Dataset excerpts:
Lemma first_occurrences_variant (tags_list out : list value) :
  first_occurrences (substituted <$> tags_list) out →
  existsb is_variant out = existsb is_variant tags_list.
Proof.
  intros Hfo. destruct (existsb is_variant tags_list) eqn:Hch.
  - apply existsb_exists in Hch as (t & Ht & Hv).
    destruct Hfo as (H1 & _ & _).
    assert (VStr CANONICAL ∈ substituted <$> tags_list) as Hc.
    { apply list_elem_of_fmap. exists t. unfold substituted. rewrite Hv.
      split; [done | by apply list_elem_of_In]. }
    apply H1, existsb_key_eq in Hc as (y & Hy & Hk).
    apply existsb_exists. exists y. split; [by apply list_elem_of_In|].
    destruct y; simpl in Hk; try done.
    apply bool_decide_eq_true in Hk as <-. apply is_variant_canonical.
  - destruct (existsb is_variant out) eqn:Hout; [|done].
    apply existsb_exists in Hout as (x & Hx%list_elem_of_In & Hv).
    apply (first_occurrences_elem _ _ _ Hfo) in Hx.
    apply list_elem_of_fmap in Hx as (t & -> & Ht).
    assert (is_variant t = false) as Hnt.
    { destruct (is_variant t) eqn:E; [|done].
      assert (existsb is_variant tags_list = true); [|congruence].
      apply existsb_exists. exists t. by rewrite <- list_elem_of_In. }
    unfold substituted in Hv. rewrite Hnt in Hv. congruence.
Qed.

(** X1: the list the Normalizer returns is a fixed point: normalising it
    again returns the same list, and the same flag. *)
Theorem normalize_tags_stable (tags_list out : list value) changed :
  normalize_tags tags_list = Ret (out, changed) →
  normalize_tags out = Ret (out, changed).
Proof.
  intros [-> Hfo]%normalize_tags_spec.
  rewrite normalize_tags_unfold.
  assert (substituted <$> out = out) as ->.
  { apply list_eq. intros i. rewrite list_lookup_fmap.
    destruct (out !! i) as [x|] eqn:Hi; [|done]. simpl. f_equal.
    assert (x ∈ substituted <$> tags_list) as Hx.
    { eapply first_occurrences_elem; [done|]. apply list_elem_of_lookup. eauto. }
    apply list_elem_of_fmap in Hx as (t & -> & _). apply substituted_idem. }
  rewrite (first_occurrences_variant tags_list out Hfo).
  unfold fromkeys. rewrite fromkeys_from_fixed; [done | |].
  - apply Forall_lookup. intros i x Hi.
    by apply (first_occurrences_hashable (substituted <$> tags_list) out i).
  - simpl. by apply first_occurrences_distinct in Hfo.
Qed.

(** X2: the flag is true exactly when the canonical tag is in the list
    returned. *)
Theorem changed_iff_canonical (tags_list out : list value) changed :
  normalize_tags tags_list = Ret (out, changed) →
  changed = true ↔ VStr CANONICAL ∈ out.
Proof.
  intros [-> Hfo]%normalize_tags_spec.
  rewrite <- (first_occurrences_variant tags_list out Hfo). split.
  - intros (x & Hx%list_elem_of_In & Hv)%existsb_exists.
    pose proof (first_occurrences_elem _ _ _ Hfo Hx) as Hin.
    apply list_elem_of_fmap in Hin as (t & E & _).
    unfold substituted in E. destruct (is_variant t) eqn:Ht; subst x; [done|].
    congruence.
  - intros Hc. apply existsb_exists. exists (VStr CANONICAL).
    split; [by apply list_elem_of_In | apply is_variant_canonical].
Qed.

(** X3: the Normalizer never lengthens a tag list and never empties one. *)
Theorem normalize_tags_length (tags_list out : list value) changed :
  normalize_tags tags_list = Ret (out, changed) →
  (length out ≤ length tags_list)%nat ∧ (tags_list ≠ [] → out ≠ []).
Proof.
  rewrite normalize_tags_unfold.
  destruct (fromkeys _) as [out'|e] eqn:Hf; [|done]. intros [= <- _].
  apply fromkeys_from_length in Hf as [Hlen Hne].
  rewrite length_fmap in Hlen. simpl in Hlen. split; [lia|].
  intros Ht. apply Hne. by destruct tags_list.
Qed.

(** X4: nothing is invented and no other string is lost: an entry of the
    list returned is the canonical tag or an entry of the input that is
    no variant, and every string of the input that is no variant is in
    the list returned. *)
Theorem normalize_tags_entries (tags_list out : list value) changed :
  normalize_tags tags_list = Ret (out, changed) →
  (∀ x, x ∈ out →
     x = VStr CANONICAL ∨ (x ∈ tags_list ∧ is_variant x = false))
  ∧ (∀ s, VStr s ∈ tags_list → is_variant (VStr s) = false →
       VStr s ∈ out).
Proof.
  intros [_ Hfo]%normalize_tags_spec. split.
  - intros x Hx. apply (first_occurrences_elem _ _ _ Hfo) in Hx.
    apply list_elem_of_fmap in Hx as (t & -> & Ht). unfold substituted.
    destruct (is_variant t) eqn:Hv; [by left | by right].
  - intros s Hs Hv. destruct Hfo as (H1 & _ & _).
    assert (VStr s ∈ substituted <$> tags_list) as Hin.
    { apply list_elem_of_fmap. exists (VStr s). unfold substituted.
      by rewrite Hv. }
    apply H1, existsb_key_eq in Hin as (y & Hy & Hk).
    destruct y; simpl in Hk; try done.
    by apply bool_decide_eq_true in Hk as <-.
Qed.

Lemma lstrip_app_space (ws s : str) :
  Forall (λ c, isspace c = true) ws → lstrip (ws ++ s) = lstrip s.
Proof. induction 1 as [|c ws Hc Hws IH]; simpl; [done|]. by rewrite Hc. Qed.
(* ===== verification/_CoqProject ===== *)
-Q . S2P
Prelude.v
Str.v
Json.v
ToyJson.v
RefJson.v
Chain.v
Record.v
Backing.v
Storage.v
StorageSpec.v
Concurrent.v
Join.v
Codec.v
RefCodec.v
Upstream.v
Float64.v
Progress.v
Subscribe.v
Http.v
Socket.v
EthFetch.v
Backfill.v
BackfillLive.v
Serve.v
Health.v
Support.v
EthIngest.v
Handoff.v
EthRpc.v
PlatformIngest.v
PlatformLive.v
Mirror.v
PlatformRpc.v
EndToEnd.v
Bulk.v
Conn.v
Toml.v
Config.v
ConfigLayers.v
ConfigResolve.v
ConfigDebug.v
ConfigSpec.v
ConfigSecrets.v
ToyConfig.v
Metrics.v
Server.v
Replica.v
ReplicaLive.v
ReplicaSessions.v
ReplicaBlocks.v
Listener.v
Main.v
MainSpec.v
Witnesses.v
LiveWitnesses.v
ConfigWitnesses.v
SystemWitnesses.v
TestsCore.v
TestsServe.v
TestsPlatform.v
TestsEth.v
RefConfig.v
ExampleConfig.v
TestsConfig.v
TestsMetrics.v
Suite.v
TaskWitnesses.v
(* ===== verification/Chain.v ===== *)
(** * Chains and networks (src/chain.rs)

    The [Chain] and [Network] enums, the choices that follow from them, and
    [normalize_chains]. *)

From Stdlib Require Import ZArith NArith Lia String Ascii Sorting.Sorted.
From S2P Require Import Prelude Str.

#[local] Open Scope string_scope.

Inductive Network : Type := Mainnet | Testnet.
Inductive Chain : Type := C | P.

#[global] Instance Chain_eq_dec : EqDecision Chain.
Proof. solve_decision. Defined.
#[global] Instance Network_eq_dec : EqDecision Network.
Proof. solve_decision. Defined.

(** A path is its list of components; [join] appends one. *)
Definition path : Type := list string.
Definition join (p : path) (c : string) : path := (p ++ [c])%list.

Definition network_as_str (n : Network) : string :=
  match n with Mainnet => "mainnet" | Testnet => "testnet" end.

Definition host (n : Network) : string :=
  match n with Mainnet => "api.avax.network" | Testnet => "api.avax-test.network" end.

Definition default_data_dir (n : Network) : path :=
  ["."; "blockstore-data-" ++ network_as_str n].

Definition default_base_url (n : Network) : string := "https://" ++ host n.

Definition ALL : list Chain := [C; P].

Definition as_str (c : Chain) : string := match c with C => "c" | P => "p" end.

Definition rpc_path (c : Chain) : string :=
  match c with C => "/ext/bc/C/rpc" | P => "/ext/bc/P" end.

Definition ws_path (c : Chain) : option string :=
  match c with C => Some "/ext/bc/C/ws" | P => None end.

Definition data_dir (c : Chain) (base : path) : path :=
  match c with C => base | P => join base (as_str P) end.

Definition publishes_live_records (c : Chain) : bool :=
  match c with C => false | P => true end.

Definition format_version (c : Chain) : N :=
  match c with C => 1 | P => 1 end.

(** [LogsSource]: where a block's logs come from. *)
Inductive LogsSource : Type := Receipts | GetLogs.

#[global] Instance LogsSource_eq_dec : EqDecision LogsSource.
Proof. solve_decision. Defined.

(** ** [normalize_chains] *)

(** The derived [Ord]: declaration order. *)
Definition chain_le (a b : Chain) : Prop :=
  match a, b with P, C => False | _, _ => True end.

#[global] Instance chain_le_dec a b : Decision (chain_le a b).
Proof. destruct a, b; cbn; apply _. Defined.

(** [if !out.contains(&chain) { out.push(chain) }] over the selection. *)
Fixpoint dedup_chains (out chains : list Chain) : list Chain :=
  match chains with
  | [] => out
  | c :: chains => dedup_chains (if decide (c ∈ out) then out else out ++ [c])%list chains
  end.

(** [sort_unstable] on the result, as an insertion sort: with duplicates gone
    and a total order there is only one sorted arrangement. *)
Fixpoint sort_insert (c : Chain) (l : list Chain) : list Chain :=
  match l with
  | [] => [c]
  | d :: l => if decide (chain_le c d) then c :: d :: l else d :: sort_insert c l
  end.

Definition sort_chains (l : list Chain) : list Chain := foldr sort_insert [] l.

Definition normalize_chains (chains : list Chain) : result (list Chain) :=
  let out := dedup_chains [] chains in
  match out with
  | [] => Err ENoChains
  | _ => Ok (sort_chains out)
  end.

(** ** Facts *)

Lemma as_str_inj c d : as_str c = as_str d -> c = d.
Proof. by destruct c, d. Qed.

Lemma data_dir_inj base c d : data_dir c base = data_dir d base -> c = d.
Proof.
  assert (Hj : join base (as_str P) <> base).
  { intros H. apply (f_equal length) in H. unfold join in H. rewrite length_app in H. cbn in H. lia. }
  destruct c, d; cbn [data_dir]; intros H; try done; by destruct Hj.
Qed.

Lemma dedup_chains_spec out chains :
  NoDup out ->
  NoDup (dedup_chains out chains) /\
  forall c, c ∈ dedup_chains out chains <-> c ∈ out \/ c ∈ chains.
Proof.
  revert out; induction chains as [|c chains IH]; intros out Hnd; cbn [dedup_chains].
  - split; [done|]. set_solver.
  - case_decide as Hin.
    + destruct (IH out Hnd) as [? Hel]. split; [done|]. intros d. rewrite Hel. set_solver.
    + destruct (IH (out ++ [c])%list) as [? Hel].
      { apply NoDup_app. repeat split; [done| |apply NoDup_singleton]. set_solver. }
      split; [done|]. intros d. rewrite Hel. set_solver.
Qed.

Lemma sort_insert_perm c l : sort_insert c l ≡ₚ c :: l.
Proof.
  induction l as [|d l IH]; cbn; [done|]. case_decide; [done|].
  rewrite IH. apply Permutation_swap.
Qed.

Lemma sort_chains_perm l : sort_chains l ≡ₚ l.
Proof.
  induction l as [|c l IH]; cbn; [done|]. by rewrite sort_insert_perm, IH.
Qed.

(** A duplicate-free list of chains is sorted into one of four shapes. *)
Lemma sort_chains_canonical l :
  NoDup l ->
  sort_chains l =
    ((if decide (C ∈ l) then [C] else []) ++ (if decide (P ∈ l) then [P] else []))%list.
Proof.
  intros Hnd.
  destruct l as [|a [|b [|c l]]].
  - done.
  - by destruct a.
  - apply NoDup_cons in Hnd as [Hab _]. destruct a, b; try done; exfalso; set_solver.
  - exfalso. rewrite !NoDup_cons in Hnd. destruct a, b, c; set_solver.
Qed.

(** [normalize_chains] turns any selection into the canonical instance
    layout: it fails exactly on the empty selection, and otherwise returns each
    selected chain once, C before P, so the result depends only on which chains
    were named and not on their order or repetition. *)
Theorem normalize_chains_canonical chains :
  normalize_chains chains =
    match chains with
    | [] => Err ENoChains
    | _ => Ok ((if decide (C ∈ chains) then [C] else []) ++
               (if decide (P ∈ chains) then [P] else []))%list
    end.
Proof.
  unfold normalize_chains.
  destruct (dedup_chains_spec [] chains (NoDup_nil_2)) as [Hnd Hel].
  destruct (dedup_chains [] chains) as [|d out] eqn:E.
  - destruct chains as [|c chains]; [done|]. exfalso.
    assert (Hc : c ∈ @nil Chain) by (apply Hel; set_solver). set_solver.
  - destruct chains as [|c chains].
    { exfalso. assert (Hd : d ∈ @nil Chain) by (destruct (proj1 (Hel d)); set_solver). set_solver. }
    rewrite sort_chains_canonical by done. do 2 f_equal.
    + apply decide_ext. rewrite Hel. set_solver.
    + apply decide_ext. rewrite Hel. set_solver.
Qed.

Task prompt:
All that is needed is the exact run of lines above from the line containing "pose proof (first_occurrences_elem" through the line containing "Lemma lstrip_app_space (ws", both of them included.

Task response:
    pose proof (first_occurrences_elem _ _ _ Hfo Hx) as Hin.
    apply list_elem_of_fmap in Hin as (t & E & _).
    unfold substituted in E. destruct (is_variant t) eqn:Ht; subst x; [done|].
    congruence.
  - intros Hc. apply existsb_exists. exists (VStr CANONICAL).
    split; [by apply list_elem_of_In | apply is_variant_canonical].
Qed.

(** X3: the Normalizer never lengthens a tag list and never empties one. *)
Theorem normalize_tags_length (tags_list out : list value) changed :
  normalize_tags tags_list = Ret (out, changed) →
  (length out ≤ length tags_list)%nat ∧ (tags_list ≠ [] → out ≠ []).
Proof.
  rewrite normalize_tags_unfold.
  destruct (fromkeys _) as [out'|e] eqn:Hf; [|done]. intros [= <- _].
  apply fromkeys_from_length in Hf as [Hlen Hne].
  rewrite length_fmap in Hlen. simpl in Hlen. split; [lia|].
  intros Ht. apply Hne. by destruct tags_list.
Qed.

(** X4: nothing is invented and no other string is lost: an entry of the
    list returned is the canonical tag or an entry of the input that is
    no variant, and every string of the input that is no variant is in
    the list returned. *)
Theorem normalize_tags_entries (tags_list out : list value) changed :
  normalize_tags tags_list = Ret (out, changed) →
  (∀ x, x ∈ out →
     x = VStr CANONICAL ∨ (x ∈ tags_list ∧ is_variant x = false))
  ∧ (∀ s, VStr s ∈ tags_list → is_variant (VStr s) = false →
       VStr s ∈ out).
Proof.
  intros [_ Hfo]%normalize_tags_spec. split.
  - intros x Hx. apply (first_occurrences_elem _ _ _ Hfo) in Hx.
    apply list_elem_of_fmap in Hx as (t & -> & Ht). unfold substituted.
    destruct (is_variant t) eqn:Hv; [by left | by right].
  - intros s Hs Hv. destruct Hfo as (H1 & _ & _).
    assert (VStr s ∈ substituted <$> tags_list) as Hin.
    { apply list_elem_of_fmap. exists (VStr s). unfold substituted.
      by rewrite Hv. }
    apply H1, existsb_key_eq in Hin as (y & Hy & Hk).
    destruct y; simpl in Hk; try done.
    by apply bool_decide_eq_true in Hk as <-.
Qed.

Lemma lstrip_app_space (ws s : str) :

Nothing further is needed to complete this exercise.